Alex, the hurricane season’s first named tropical storm, reached that level on Friday, but weakened as it moved across the coast of Belize and El Salvador and over Mexico’s Yucatan Peninsula. Two people were reported to have been swept away by the storm in El Slvador.
Since moving back over the warm waters of the Gulf of Mexico, Alex has regained some strength and is once again classified by the National Hurricane Center in Miami as a tropical storm.
The latest NHC bulletin, issued at 4:00 a.m. CDT, placed the center of tropical storm Alex “about 75 miles, 115 kms west of Campeche, Mexico,” and about “440 miles, 710 kms east of Tampico, Mexico.”

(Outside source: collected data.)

(* ===== verification/ChipWitness.v ===== *)
(** * libpdbg: a POWER9 core

    A tree with a bus, a core and two threads, and a core behind the bus that quiesces some time
    after it was told to and then executes what its ram unit is given. *)

From S2P Require Import Prelude CMem Target TargetFacts TargetRelease Pib Adu Ram RamFacts RamTheorems.
From S2P Require Import Chip ChipFacts ChipRam ChipCore ChipTheorems.

(** ** The tree *)

Definition core_node (t : nat) : pdbg_target :=
  match t with
  | 0 => Node true (Some "root") None false NoRelease 0 None [1] None (Some 0%Z) 0 0 0 None false false
  | 1 => Node true (Some "pib") None false NoRelease 0 (Some 0) [2] None (Some 0%Z) 0 0 0 None true true
  | 2 => Node true (Some "core") None true ReleaseCore 0 (Some 1) [3; 4] None (Some 0x20000000%Z) 0 0 0 None false false
  | t => Node true (Some "thread") None true ReleaseHw (Z.of_nat t - 3) (Some 2) [] None (Some 0%Z) 0 0 0 None false false
  end%nat.

Definition core_tree : dtree :=
  Dtree core_node 0 (fun k => if String.eqb k "thread" then Some [3; 4]%nat else None) false.

Definition core_line (t : nat) : list nat := match t with 0 => [0] | 1 => [1; 0] | 2 => [2; 1; 0] | t => [t; 2; 1; 0] end%nat.

Definition core_addr (a : Z) : Z := u64 (a + 0x20000000).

The storm’s maximum sustained winds are around 50 mph, 85 km/hr, with higher gusts. Alex is moving toward the northwest near 6 mph, 9 km/hr, and “this general motion is expected to continue for the next 48 hours,” said the NHC; adding that “additional strengthening is forecast during the next 48 hours, and Alex could become a hurricane later today or on Tuesday.”
Although the storm is expected to produce heavy rainfall along the Mexican coast, it does not at this stage appear to pose a serious threat to oil platforms in the Gulf, particularly the cleanup operation from the BP oil spill. Nonetheless Shell has reportedly evacuated “non-essential” personnel from rigs closer to the storm’s projected path.
If the storm follows that trajectory, it would be off of the coast of Mexico and Southern Texas early Thursday morning, and could be expected to move over land later in the day.